The announcement, in opposition to the amendments brought for the regulation of sales of manga and anime with extremely explicit content, expressed the danger that free expression would be stripped, stating that the amendments are being made “without any discussions with cartoonists and anime producers at all” and that “those items subject to regulation would be just as confusing as ever, if not more so”. The mayor and his administration criticized the statement, stating that they are “continuing to repeat disingenuous statements full of factual errors” about anime and manga.
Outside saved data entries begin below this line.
Lemma firstn_at_length {A : Type} (l1 l2 : list A) :
  firstn (List.length l1) (l1 ++ l2) = l1.
Proof.
  induction l1 as [| b l1 IH]; simpl; [reflexivity | rewrite IH; reflexivity].
Qed.

Lemma skipn_after_length {A : Type} (l1 l2 : list A) (a : A) :
  skipn (S (List.length l1)) (l1 ++ a :: l2) = l2.
Proof. induction l1 as [| b l1 IH]; simpl; [reflexivity | exact IH]. Qed.

(** The downward loop with [splice] computes a filter: every ghost fades
    once, the expired ones go, the order stays. *)
Lemma fade_loop_ghosts (l1 l2 : list Blink.Ghost) (c : Ctx) :
  fst (Blink.fade_loop (List.length l1) (l1 ++ l2) c)
  = filter alive (map Blink.fade l1) ++ l2.
Proof.
  revert l2 c. induction l1 as [| g l1 IH] using rev_ind; intros l2 c.
  - reflexivity.
  - rewrite length_app, Nat.add_comm. simpl List.length. simpl Nat.add.
    rewrite <- app_assoc. simpl app.
    simpl Blink.fade_loop. rewrite nth_error_at_length.
    unfold Blink.remove_at, Blink.replace_at.
    rewrite firstn_at_length, skipn_after_length.
    rewrite map_app, filter_app. simpl map. simpl filter.
    unfold alive at 2.
    change (Blink.opacity (Blink.fade g)) with (Blink.opacity g - (3 # 100)).
    destruct (JS.leb (Blink.opacity g - (3 # 100)) 0); simpl negb; cbv iota.
    + rewrite IH, app_nil_r. reflexivity.
    + rewrite IH, <- app_assoc. reflexivity.
Qed.

Lemma spawn_loop_appends (n : nat) (i steps : Z) (lx ly dx dy h : Q)
    (gs : list Blink.Ghost) :
  exists new,
    Blink.spawn_loop n i steps lx ly dx dy h gs = gs ++ new
    /\ List.length new = n
    /\ Forall (fun g => Blink.opacity g = 4 # 10 /\ Blink.height g = h) new.
Proof.
  revert i gs. induction n as [| n IH]; intros i gs; simpl.
  - exists []. rewrite app_nil_r. auto.
  - destruct (IH (i + 1)%Z
                (gs ++ [Blink.mkGhost
                          (lx + dx * (inject_Z i / inject_Z steps))
                          (ly + dy * (inject_Z i / inject_Z steps))
                          h (4 # 10)]))
      as (new & Heq & Hlen & Hall).
    eexists. rewrite Heq, <- app_assoc. split; [reflexivity |].
    simpl. split; [f_equal; exact Hlen |].
    constructor; [split; reflexivity | exact Hall].
Qed.

Lemma blink_render_motion_ghosts (s : Sys Blink.State) :
  exists new,
    Blink.ghosts (ext (Blink.render_motion s))
    = Blink.ghosts (ext s) ++ new
    /\ Forall (fun g => Blink.opacity g = 4 # 10) new.
Proof.
  unfold Blink.render_motion.
  destruct (JS.hypot_gtb _ _ _).
  - simpl.
    match goal with
    | |- context [Blink.spawn_loop ?n ?i ?st ?lx ?ly ?dx ?dy ?h ?gs] =>
        destruct (spawn_loop_appends n i st lx ly dx dy h gs)
          as (new & Heq & _ & Hall)
    end.
    exists new. split; [exact Heq |].
    eapply Forall_impl; [| exact Hall]. intros g [Ho _]. exact Ho.
  - exists []. rewrite app_nil_r. split; [reflexivity | constructor].
Qed.

Lemma blink_render_draw_ghosts (c : Ctx) (s : Sys Blink.State) :
  Blink.ghosts (ext (Blink.render_draw c s))
  = filter alive (map Blink.fade (Blink.ghosts (ext s))).
Proof.
  unfold Blink.render_draw.
  pose proof (fade_loop_ghosts (Blink.ghosts (ext s)) []
                (set_fillStyle (Blink.color (Blink.config (ext s))) c))
    as H.
  rewrite !app_nil_r in H.
  destruct (Blink.fade_loop _ _ _) as [gs c2]. simpl in *. exact H.
Qed.

Lemma fade_opacity (g : Blink.Ghost) :
  Blink.opacity (Blink.fade g) < Blink.opacity g.
Proof. unfold Blink.fade. simpl. lra. Qed.

Lemma blink_render_motion_ok (s : Sys Blink.State) :
  Forall ghost_ok (Blink.ghosts (ext s)) ->
  Forall ghost_ok (Blink.ghosts (ext (Blink.render_motion s))).
Proof.
  intro H. destruct (blink_render_motion_ghosts s) as (new & -> & Hnew).
  apply Forall_app. split; [exact H |].
  eapply Forall_impl; [| exact Hnew].
  intros g Ho. unfold ghost_ok. rewrite Ho. split; lra.
Qed.

Lemma blink_render_draw_ok (c : Ctx) (s : Sys Blink.State) :
  Forall ghost_ok (Blink.ghosts (ext s)) ->
  Forall ghost_ok (Blink.ghosts (ext (Blink.render_draw c s))).
Proof.
  intro H. rewrite blink_render_draw_ghosts.
  apply Forall_forall. intros g' Hin.
  apply filter_In in Hin. destruct Hin as [Hin Halive].
  apply in_map_iff in Hin. destruct Hin as (g & <- & Hg).
  rewrite Forall_forall in H. destruct (H g Hg) as [_ Hle].
  split.
  - apply alive_pos. exact Halive.
  - pose proof (fade_opacity g). lra.
Qed.

Lemma blink_render_ok (c : Ctx) (s : Sys Blink.State) :
  Forall ghost_ok (Blink.ghosts (ext s)) ->
  Forall ghost_ok (Blink.ghosts (ext (Blink.render c s))).
Proof.
  intro H. unfold Blink.render.
  apply blink_render_draw_ok, blink_render_motion_ok. exact H.
Qed.

Lemma blink_enable_ghosts (s : Sys Blink.State) :
  Blink.ghosts (ext (Blink.enable s)) = Blink.ghosts (ext s).
Proof.
  unfold Blink.enable. simpl.
  destruct (canvas (base (base_enable s))); simpl;
    rewrite base_enable_ext; reflexivity.
Qed.

Lemma blink_step_ok (e : Event) (s : Sys Blink.State) :
  Forall ghost_ok (Blink.ghosts (ext s)) ->
  Forall ghost_ok (Blink.ghosts (ext (step e s))).
Proof.
  apply (step_ext_invariant
           (fun st => Forall ghost_ok (Blink.ghosts st))).
  - intros t H.
    change (Forall ghost_ok (Blink.ghosts (ext (Blink.enable t)))).
    rewrite blink_enable_ghosts. exact H.
  - intros t H. constructor.
  - intros dx dy t H.
    change (Forall ghost_ok
              (map (Blink.shift_ghost dx dy) (Blink.ghosts (ext t)))).
    apply Forall_map.
    eapply Forall_impl; [| exact H]. intros g Hg. exact Hg.
  - intros u t H.
    change (Forall ghost_ok (Blink.ghosts (ext (Blink.onViewUpdate u t)))).
    unfold Blink.onViewUpdate.
    destruct (docChanged u || selectionSet u); [| exact H].
    cbv zeta.
    destruct (initialized
                (base (on_ext (Blink.set_lastActivityTime (now (world t)))
                              t))); [| exact H].
    destruct (ctx (base (on_ext (Blink.set_lastActivityTime
                                   (now (world t))) t))).
    + apply blink_render_ok. exact H.
    + apply blink_render_motion_ok. exact H.
  - intros c t H. apply blink_render_ok. exact H.
Qed.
According to the Metropolitan Tourism Department, the Anime Fair started in 2002 for objectives such as industrial development and personnel training. This year’s Fair in March had 244 production companies, television stations, and publication companies make presentations and an overall attendance of around 130,000 people. While they are predicting around a record 140,000 to participate in the Fair’s 10th annual show in 2011, the non-participation of large publication companies that carry many anime creators would make or break the success of the event itself. Representatives at the administration told us that they “could not say if there would be an effect from non-participation”.
(Suzuki, Hideo; Dai, Hiroshi)
What exactly does this mean for the status of the show? I attended the Fair last year and was astounded by the volume of companies that this could affect. I couldn't imagine a TIAF event that didn't involve these companies, especially when you consider the extent of their influence on anime pruduction companies, art studios, and sales companies. While the Tokyo government stated its preparations to produce a guide that explicitly states the restrictions, this could open a flood of difficult judgments about what is and is not considered "healthy" for viewers and readers.
We'll have to see just how far the effect of such an amendment reaches.